__INSTRUCTIONS TO FOLLOW__. Please return only the lines from the one holding "(BitSet_test NetRuleOpt_PROTECTED_NET (cn_flags r'));" through the one holding "destruct (BitSet_test NetRuleOpt_SRC _); [|destruct", exactly as they appear in the records below, both ends included.

Collected data:
• • •
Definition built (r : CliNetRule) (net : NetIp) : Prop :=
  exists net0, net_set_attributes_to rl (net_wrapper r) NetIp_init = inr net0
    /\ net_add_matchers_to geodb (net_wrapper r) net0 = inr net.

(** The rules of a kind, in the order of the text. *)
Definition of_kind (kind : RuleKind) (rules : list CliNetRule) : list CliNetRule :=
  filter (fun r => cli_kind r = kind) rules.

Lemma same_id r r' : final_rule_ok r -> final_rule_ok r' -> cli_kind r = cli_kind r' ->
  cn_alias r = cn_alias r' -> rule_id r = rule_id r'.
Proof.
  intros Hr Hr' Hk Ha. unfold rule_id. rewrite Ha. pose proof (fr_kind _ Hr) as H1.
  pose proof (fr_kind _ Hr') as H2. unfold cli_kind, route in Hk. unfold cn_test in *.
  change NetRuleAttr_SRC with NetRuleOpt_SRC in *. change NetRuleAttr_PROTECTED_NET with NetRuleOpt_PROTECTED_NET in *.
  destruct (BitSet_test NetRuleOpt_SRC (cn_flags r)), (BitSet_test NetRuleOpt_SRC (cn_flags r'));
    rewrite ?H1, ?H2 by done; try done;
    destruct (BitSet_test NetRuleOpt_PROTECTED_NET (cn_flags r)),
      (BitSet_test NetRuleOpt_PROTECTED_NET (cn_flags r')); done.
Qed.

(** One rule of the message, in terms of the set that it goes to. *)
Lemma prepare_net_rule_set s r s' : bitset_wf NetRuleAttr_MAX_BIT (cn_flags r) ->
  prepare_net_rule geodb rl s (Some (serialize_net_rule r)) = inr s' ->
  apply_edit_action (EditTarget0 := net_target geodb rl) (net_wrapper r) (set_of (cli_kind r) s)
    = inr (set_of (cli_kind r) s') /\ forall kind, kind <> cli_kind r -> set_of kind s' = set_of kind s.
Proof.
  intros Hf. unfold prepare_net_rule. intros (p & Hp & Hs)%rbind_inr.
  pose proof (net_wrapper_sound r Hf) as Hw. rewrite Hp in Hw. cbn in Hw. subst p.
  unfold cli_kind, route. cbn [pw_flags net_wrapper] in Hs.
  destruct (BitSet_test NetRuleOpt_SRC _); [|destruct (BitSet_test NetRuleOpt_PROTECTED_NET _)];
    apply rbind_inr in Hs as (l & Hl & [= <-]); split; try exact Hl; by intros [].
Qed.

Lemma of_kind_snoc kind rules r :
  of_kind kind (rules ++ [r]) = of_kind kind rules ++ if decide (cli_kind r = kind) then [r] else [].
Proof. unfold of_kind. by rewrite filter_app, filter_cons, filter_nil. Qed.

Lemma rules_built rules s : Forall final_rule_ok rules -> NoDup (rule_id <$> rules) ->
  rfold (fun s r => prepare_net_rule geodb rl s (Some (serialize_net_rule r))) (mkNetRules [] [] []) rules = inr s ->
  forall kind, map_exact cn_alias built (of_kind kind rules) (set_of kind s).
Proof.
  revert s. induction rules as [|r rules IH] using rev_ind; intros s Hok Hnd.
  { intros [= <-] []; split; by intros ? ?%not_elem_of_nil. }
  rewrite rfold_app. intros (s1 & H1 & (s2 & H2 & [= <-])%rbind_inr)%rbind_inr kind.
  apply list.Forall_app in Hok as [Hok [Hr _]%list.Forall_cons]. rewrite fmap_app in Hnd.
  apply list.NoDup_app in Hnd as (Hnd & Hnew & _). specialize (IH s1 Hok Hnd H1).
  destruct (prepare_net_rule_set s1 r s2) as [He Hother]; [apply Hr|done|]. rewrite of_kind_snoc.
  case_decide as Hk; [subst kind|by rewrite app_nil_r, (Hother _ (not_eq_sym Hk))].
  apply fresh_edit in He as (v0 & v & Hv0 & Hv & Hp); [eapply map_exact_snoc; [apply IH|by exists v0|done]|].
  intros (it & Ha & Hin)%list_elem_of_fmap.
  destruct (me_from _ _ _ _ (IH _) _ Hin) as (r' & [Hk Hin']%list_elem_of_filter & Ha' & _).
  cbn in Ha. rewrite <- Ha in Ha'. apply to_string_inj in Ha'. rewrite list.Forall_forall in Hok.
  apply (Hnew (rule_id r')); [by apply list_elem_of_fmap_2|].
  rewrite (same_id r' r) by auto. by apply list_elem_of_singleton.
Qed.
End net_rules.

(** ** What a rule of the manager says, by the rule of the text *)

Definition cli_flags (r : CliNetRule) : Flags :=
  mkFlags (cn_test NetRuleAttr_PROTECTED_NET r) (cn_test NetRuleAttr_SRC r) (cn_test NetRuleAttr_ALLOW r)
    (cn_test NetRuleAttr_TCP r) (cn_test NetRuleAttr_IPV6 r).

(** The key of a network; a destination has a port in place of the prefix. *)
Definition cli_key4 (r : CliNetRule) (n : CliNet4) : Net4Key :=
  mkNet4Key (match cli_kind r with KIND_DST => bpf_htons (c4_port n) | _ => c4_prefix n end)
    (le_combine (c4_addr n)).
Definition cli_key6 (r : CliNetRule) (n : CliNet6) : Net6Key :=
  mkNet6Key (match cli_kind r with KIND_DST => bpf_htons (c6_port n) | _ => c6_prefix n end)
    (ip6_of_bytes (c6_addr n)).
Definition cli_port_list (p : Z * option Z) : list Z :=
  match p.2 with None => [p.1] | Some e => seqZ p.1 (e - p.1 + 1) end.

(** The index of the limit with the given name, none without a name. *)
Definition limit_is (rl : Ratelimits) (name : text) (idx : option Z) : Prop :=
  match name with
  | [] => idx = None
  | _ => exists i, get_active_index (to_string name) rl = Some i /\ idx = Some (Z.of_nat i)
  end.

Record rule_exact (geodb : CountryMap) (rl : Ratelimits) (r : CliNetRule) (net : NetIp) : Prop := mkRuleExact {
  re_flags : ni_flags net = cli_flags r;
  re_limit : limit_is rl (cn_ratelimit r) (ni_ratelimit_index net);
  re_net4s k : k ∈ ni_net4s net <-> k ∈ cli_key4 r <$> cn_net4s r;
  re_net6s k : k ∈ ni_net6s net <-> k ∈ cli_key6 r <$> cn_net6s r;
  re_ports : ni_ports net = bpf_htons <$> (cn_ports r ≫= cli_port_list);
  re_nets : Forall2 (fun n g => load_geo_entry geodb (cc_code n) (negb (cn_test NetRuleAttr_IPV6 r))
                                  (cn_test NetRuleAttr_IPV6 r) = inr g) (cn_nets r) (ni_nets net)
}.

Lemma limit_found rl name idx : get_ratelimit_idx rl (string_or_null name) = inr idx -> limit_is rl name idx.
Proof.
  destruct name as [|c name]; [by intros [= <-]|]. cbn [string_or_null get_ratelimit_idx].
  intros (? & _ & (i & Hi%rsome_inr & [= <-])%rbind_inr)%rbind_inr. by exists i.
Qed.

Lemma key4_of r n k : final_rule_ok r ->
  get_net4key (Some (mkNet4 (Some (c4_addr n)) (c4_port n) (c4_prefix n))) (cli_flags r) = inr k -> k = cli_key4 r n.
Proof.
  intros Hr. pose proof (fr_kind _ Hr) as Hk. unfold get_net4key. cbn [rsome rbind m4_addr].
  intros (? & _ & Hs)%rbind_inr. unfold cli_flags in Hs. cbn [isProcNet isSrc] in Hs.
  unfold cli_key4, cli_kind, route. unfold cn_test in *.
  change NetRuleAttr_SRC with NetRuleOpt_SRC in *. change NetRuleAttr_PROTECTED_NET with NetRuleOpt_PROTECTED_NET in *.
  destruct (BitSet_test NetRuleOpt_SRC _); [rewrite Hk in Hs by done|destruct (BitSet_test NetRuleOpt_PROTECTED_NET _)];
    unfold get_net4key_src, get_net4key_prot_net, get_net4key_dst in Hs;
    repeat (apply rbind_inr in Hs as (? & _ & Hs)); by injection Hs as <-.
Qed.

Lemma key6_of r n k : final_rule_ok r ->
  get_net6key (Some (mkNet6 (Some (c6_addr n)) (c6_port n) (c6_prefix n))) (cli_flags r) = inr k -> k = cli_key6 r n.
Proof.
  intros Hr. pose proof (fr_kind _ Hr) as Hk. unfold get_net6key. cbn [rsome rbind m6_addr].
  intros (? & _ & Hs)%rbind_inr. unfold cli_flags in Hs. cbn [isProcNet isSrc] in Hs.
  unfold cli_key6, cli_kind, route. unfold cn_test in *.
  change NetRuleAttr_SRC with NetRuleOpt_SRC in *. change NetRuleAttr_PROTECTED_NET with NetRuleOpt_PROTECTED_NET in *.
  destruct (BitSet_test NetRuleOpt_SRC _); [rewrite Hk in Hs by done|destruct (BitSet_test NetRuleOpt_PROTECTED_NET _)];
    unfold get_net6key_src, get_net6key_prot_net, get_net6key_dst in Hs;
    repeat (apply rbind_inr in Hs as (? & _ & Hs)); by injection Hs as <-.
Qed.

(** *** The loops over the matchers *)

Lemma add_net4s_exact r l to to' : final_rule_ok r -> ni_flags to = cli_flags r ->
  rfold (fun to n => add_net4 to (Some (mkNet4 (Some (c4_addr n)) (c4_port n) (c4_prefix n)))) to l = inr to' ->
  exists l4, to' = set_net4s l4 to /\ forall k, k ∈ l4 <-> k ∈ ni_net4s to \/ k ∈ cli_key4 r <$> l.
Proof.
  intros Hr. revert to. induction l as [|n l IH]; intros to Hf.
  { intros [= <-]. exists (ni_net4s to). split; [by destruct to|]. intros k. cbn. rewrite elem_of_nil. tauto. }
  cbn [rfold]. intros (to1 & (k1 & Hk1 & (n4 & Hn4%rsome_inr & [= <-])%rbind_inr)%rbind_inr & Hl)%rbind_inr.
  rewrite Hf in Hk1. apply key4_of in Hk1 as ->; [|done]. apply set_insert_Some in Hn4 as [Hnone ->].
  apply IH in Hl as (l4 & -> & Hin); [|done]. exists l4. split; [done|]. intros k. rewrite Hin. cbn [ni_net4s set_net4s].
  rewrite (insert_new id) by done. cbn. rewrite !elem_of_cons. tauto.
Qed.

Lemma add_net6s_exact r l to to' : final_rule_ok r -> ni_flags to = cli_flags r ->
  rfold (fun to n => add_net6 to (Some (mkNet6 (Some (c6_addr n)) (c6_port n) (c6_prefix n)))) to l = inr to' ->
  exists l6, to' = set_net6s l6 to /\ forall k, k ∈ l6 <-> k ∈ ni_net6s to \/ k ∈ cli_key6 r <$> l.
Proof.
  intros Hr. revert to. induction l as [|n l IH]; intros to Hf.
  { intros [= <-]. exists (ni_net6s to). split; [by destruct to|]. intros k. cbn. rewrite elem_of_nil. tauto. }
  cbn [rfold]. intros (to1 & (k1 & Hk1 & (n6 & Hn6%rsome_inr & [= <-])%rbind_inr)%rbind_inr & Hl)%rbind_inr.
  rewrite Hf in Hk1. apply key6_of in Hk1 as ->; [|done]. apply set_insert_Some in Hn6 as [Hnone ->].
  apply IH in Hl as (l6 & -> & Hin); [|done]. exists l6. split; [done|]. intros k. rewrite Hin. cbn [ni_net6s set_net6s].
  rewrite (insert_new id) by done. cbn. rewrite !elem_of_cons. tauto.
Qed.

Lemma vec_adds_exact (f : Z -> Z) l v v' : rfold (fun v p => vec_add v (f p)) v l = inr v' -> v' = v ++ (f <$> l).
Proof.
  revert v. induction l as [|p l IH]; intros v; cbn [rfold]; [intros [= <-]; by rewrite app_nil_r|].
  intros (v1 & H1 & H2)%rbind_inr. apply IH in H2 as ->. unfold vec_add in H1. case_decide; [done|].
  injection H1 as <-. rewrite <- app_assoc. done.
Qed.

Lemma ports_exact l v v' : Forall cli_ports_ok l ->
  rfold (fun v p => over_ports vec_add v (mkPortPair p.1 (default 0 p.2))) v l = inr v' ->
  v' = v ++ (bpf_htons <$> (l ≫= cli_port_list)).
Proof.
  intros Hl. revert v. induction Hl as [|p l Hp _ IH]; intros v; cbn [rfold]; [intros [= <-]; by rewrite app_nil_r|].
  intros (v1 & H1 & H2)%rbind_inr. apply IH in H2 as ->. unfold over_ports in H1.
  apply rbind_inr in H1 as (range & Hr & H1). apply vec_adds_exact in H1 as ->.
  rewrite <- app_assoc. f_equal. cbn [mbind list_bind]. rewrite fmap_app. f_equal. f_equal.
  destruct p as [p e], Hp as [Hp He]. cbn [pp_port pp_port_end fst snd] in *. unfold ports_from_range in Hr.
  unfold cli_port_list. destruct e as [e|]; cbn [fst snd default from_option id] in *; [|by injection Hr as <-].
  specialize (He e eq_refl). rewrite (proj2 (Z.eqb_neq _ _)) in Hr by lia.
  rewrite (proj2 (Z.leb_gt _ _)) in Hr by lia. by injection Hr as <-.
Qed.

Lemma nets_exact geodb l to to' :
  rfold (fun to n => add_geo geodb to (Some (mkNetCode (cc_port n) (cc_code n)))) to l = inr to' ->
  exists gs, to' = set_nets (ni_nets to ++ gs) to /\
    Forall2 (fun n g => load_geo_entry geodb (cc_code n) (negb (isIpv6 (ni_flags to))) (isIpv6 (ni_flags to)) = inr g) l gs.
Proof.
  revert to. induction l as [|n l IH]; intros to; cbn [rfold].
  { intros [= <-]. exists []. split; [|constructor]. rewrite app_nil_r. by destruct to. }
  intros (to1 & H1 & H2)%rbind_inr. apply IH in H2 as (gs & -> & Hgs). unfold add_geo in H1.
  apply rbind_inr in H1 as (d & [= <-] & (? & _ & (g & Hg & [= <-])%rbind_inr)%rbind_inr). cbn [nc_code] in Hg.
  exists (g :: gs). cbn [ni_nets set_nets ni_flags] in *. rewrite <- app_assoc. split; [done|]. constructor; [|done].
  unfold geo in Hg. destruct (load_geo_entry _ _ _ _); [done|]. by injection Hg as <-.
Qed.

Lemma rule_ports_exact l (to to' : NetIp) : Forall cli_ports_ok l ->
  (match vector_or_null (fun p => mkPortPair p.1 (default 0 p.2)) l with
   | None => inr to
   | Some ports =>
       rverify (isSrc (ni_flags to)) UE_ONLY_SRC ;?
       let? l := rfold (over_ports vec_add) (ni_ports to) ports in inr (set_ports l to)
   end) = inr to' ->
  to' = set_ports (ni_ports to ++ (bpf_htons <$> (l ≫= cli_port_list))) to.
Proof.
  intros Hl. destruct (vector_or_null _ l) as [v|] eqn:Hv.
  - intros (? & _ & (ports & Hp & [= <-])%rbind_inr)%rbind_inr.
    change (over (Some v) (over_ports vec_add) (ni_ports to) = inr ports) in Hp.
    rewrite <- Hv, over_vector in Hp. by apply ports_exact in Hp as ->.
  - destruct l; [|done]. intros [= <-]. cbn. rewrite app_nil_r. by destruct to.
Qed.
• • •
__ANSWER FOR THE TASK__.
      (BitSet_test NetRuleOpt_PROTECTED_NET (cn_flags r')); done.
Qed.

(** One rule of the message, in terms of the set that it goes to. *)
Lemma prepare_net_rule_set s r s' : bitset_wf NetRuleAttr_MAX_BIT (cn_flags r) ->
  prepare_net_rule geodb rl s (Some (serialize_net_rule r)) = inr s' ->
  apply_edit_action (EditTarget0 := net_target geodb rl) (net_wrapper r) (set_of (cli_kind r) s)
    = inr (set_of (cli_kind r) s') /\ forall kind, kind <> cli_kind r -> set_of kind s' = set_of kind s.
Proof.
  intros Hf. unfold prepare_net_rule. intros (p & Hp & Hs)%rbind_inr.
  pose proof (net_wrapper_sound r Hf) as Hw. rewrite Hp in Hw. cbn in Hw. subst p.
  unfold cli_kind, route. cbn [pw_flags net_wrapper] in Hs.
  destruct (BitSet_test NetRuleOpt_SRC _); [|destruct (BitSet_test NetRuleOpt_PROTECTED_NET _)];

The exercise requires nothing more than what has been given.